━━━━━ The data ━━━━━

Lemma move_undocks_iff_witness :
  DockArea pressed_tab = Some 0%nat
  /\ DragState pressed_tab <> DraggingFloatingWidget
  /\ exists d' t,
       mouseMoveEvent docked_world move_out_held pressed_tab = Some (tt, d', t)
       /\ (DragState d' = DraggingFloatingWidget
           <-> (left_held move_out_held = true
                /\ DragState pressed_tab <> DraggingInactive
                /\ inside_title_area docked_world 0%nat move_out_held = false
                /\ movable docked_world = true
                /\ lastInFloating docked_world = false))
       /\ (DragState d' = DraggingFloatingWidget ->
           occurrences is_new_floating t = 1%nat
           /\ FloatingWidget d' = Some (newFloating docked_world))
       /\ (DragState d' <> DraggingFloatingWidget ->
           occurrences is_new_floating t = 0%nat
           /\ FloatingWidget d' = FloatingWidget pressed_tab).
Proof.
  split; [reflexivity |]. split; [discriminate |].
  apply (move_undocks_iff docked_world move_out_held pressed_tab 0%nat).
  - reflexivity.
  - discriminate.
Defined.

(** What each request leaves of the private data, and what it puts in
    the trace. *)
Lemma handle_keeps r d d' t :
  handle r d = Some (tt, d', t) ->
  DockWidget d' = DockWidget d
  /\ (sets_area r = false -> DockArea d' = DockArea d)
  /\ (sets_icon r = false ->
      Icon d' = Icon d /\ occurrences is_icon_shown t = 0%nat)
  /\ (sets_active r = false ->
      IsActiveTab d' = IsActiveTab d /\ occurrences is_activeTabChanged t = 0%nat)
  /\ (FloatingWidget d <> None -> FloatingWidget d' <> None).
Proof.
  intros H. destruct r as [ev | w ev | w ev | active | a | i]; simpl in H.
  - destruct (Z.eq_dec (button ev) LeftButton) as [Hb | Hb].
    + rewrite (mousePressEvent_left ev d Hb) in H. inversion H; subst.
      simpl. repeat split; auto.
    + rewrite (mousePressEvent_other ev d Hb) in H. inversion H; subst.
      repeat split; auto.
  - revert H. run. destruct d as [p start act area st fl ic]. simpl.
    destruct st, area; simpl; destruct (QPointOps.isNull start); simpl;
      intros H; inversion H; subst; simpl; repeat split; auto.
  - pose proof (mouseMoveEvent_frame w ev d d' t H) as (_ & Harea & _).
    pose proof (mouseMoveEvent_keeps w ev d d' t H)
      as (Hp & Hact & Hic & Hshown & _ & Hfl).
    assert (Hnote : occurrences is_activeTabChanged t = 0%nat).
    { revert H. clear. destruct d as [p start act area st fl ic].
      run. unfold lastInFloating. simpl. intros H.
      destruct st, area, fl; simpl in H; case_split H;
        try discriminate; inversion H; reflexivity. }
    repeat split; auto.
    intros Hset. destruct Hfl as [E | E]; rewrite E; [exact Hset | discriminate].
  - revert H. run. destruct (Bool.eqb (IsActiveTab d) active);
      intros H; inversion H; subst; simpl; repeat split; auto; discriminate.
  - revert H. run. intros H. inversion H; subst. simpl.
    repeat split; auto; discriminate.
  - revert H. run. intros H. inversion H; subst. simpl.
    repeat split; auto; discriminate.
Qed.

Lemma last_cons_default (l : list bool) :
  forall b x, last (b :: l) x = last l b.
Proof.
  induction l as [| c l IH]; intros b x; [reflexivity |].
  change (last (b :: c :: l) x) with (last (c :: l) x).
  rewrite (IH c x), (IH c b). reflexivity.
Qed.

(** X6: a sequence of [setActiveTab] calls always runs to completion; it
    emits "active changed" once for each call whose value differs from
    the flag stored at that moment, restyles the tab as often, and leaves
    the flag at the last value given. *)
Theorem activeTabChanged_counts_flips bs :
  forall d,
    exists d' t,
      handle_all (map SetActiveTab bs) d = Some (tt, d', t)
      /\ IsActiveTab d' = last bs (IsActiveTab d)
      /\ occurrences is_activeTabChanged t = flips (IsActiveTab d) bs
      /\ occurrences (is_polish TheTab) t = flips (IsActiveTab d) bs.
Proof.
  induction bs as [| b bs IH]; intros d.
  - exists d, []. repeat split.
  - destruct (Bool.eqb (IsActiveTab d) b) eqn:E.
    + apply eqb_prop in E. subst b.
      destruct (IH d) as (d' & t & Hrun & Hlast & Hn & Hp).
      exists d', ([] ++ t).
      split; [apply (handle_all_cons_run _ _ d d []);
              [apply setActiveTab_same | exact Hrun] |].
      simpl. rewrite eqb_reflx. simpl.
      split; [| split; assumption].
      rewrite Hlast. symmetry. apply last_cons_default.
    + apply eqb_false_iff in E.
      destruct (IH (set_IsActiveTab b d)) as (d' & t & Hrun & Hlast & Hn & Hp).
      eexists. eexists.
      split; [apply (handle_all_cons_run _ _ d (set_IsActiveTab b d));
              [apply (setActiveTab_changed d b E) | exact Hrun] |].
      simpl in Hlast, Hn, Hp.
      assert (Eb : Bool.eqb (IsActiveTab d) b = false)
        by (apply eqb_false_iff; exact E).
      split.
      * rewrite Hlast. symmetry. apply last_cons_default.
      * rewrite !occurrences_app, Hn, Hp. simpl. rewrite Eb. split; reflexivity.
Qed.

Lemma handle_all_keeps rs :
  forall d d' t,
    handle_all rs d = Some (tt, d', t) ->
    DockWidget d' = DockWidget d
    /\ (forallb (fun r => negb (sets_area r)) rs = true ->
        DockArea d' = DockArea d)
    /\ (forallb (fun r => negb (sets_icon r)) rs = true ->
        Icon d' = Icon d /\ occurrences is_icon_shown t = 0%nat)
    /\ (forallb (fun r => negb (sets_active r)) rs = true ->
        IsActiveTab d' = IsActiveTab d
        /\ occurrences is_activeTabChanged t = 0%nat)
    /\ (FloatingWidget d <> None -> FloatingWidget d' <> None).
Proof.
  induction rs as [| r rs IH]; intros d d' t H.
  - inversion H; subst. repeat split; auto.
  - apply handle_all_cons in H. destruct H as (d1 & t1 & t2 & H1 & H2 & ->).
    apply handle_keeps in H1. destruct H1 as (Hp & Ha & Hi & Hact & Hfl).
    apply IH in H2. destruct H2 as (Hp2 & Ha2 & Hi2 & Hact2 & Hfl2).
    simpl. rewrite !andb_true_iff, !negb_true_iff.
    split; [congruence |].
    split; [intros [E1 E2]; rewrite (Ha2 E2); exact (Ha E1) |].
    split.
    { intros [E1 E2]. destruct (Hi E1) as [X1 Y1]. destruct (Hi2 E2) as [X2 Y2].
      split; [congruence |]. rewrite occurrences_app, Y1, Y2. reflexivity. }
    split.
    { intros [E1 E2]. destruct (Hact E1) as [X1 Y1]. destruct (Hact2 E2) as [X2 Y2].
      split; [congruence |]. rewrite occurrences_app, Y1, Y2. reflexivity. }
    auto.
Qed.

━━━━━

- **Problem**:
Select all lines in the listing above where the word "revert" appears, and show them.

- **Answer for this exercise**:
  - revert H. run. destruct d as [p start act area st fl ic]. simpl.
    { revert H. clear. destruct d as [p start act area st fl ic].
  - revert H. run. destruct (Bool.eqb (IsActiveTab d) active);
  - revert H. run. intros H. inversion H; subst. simpl.
  - revert H. run. intros H. inversion H; subst. simpl.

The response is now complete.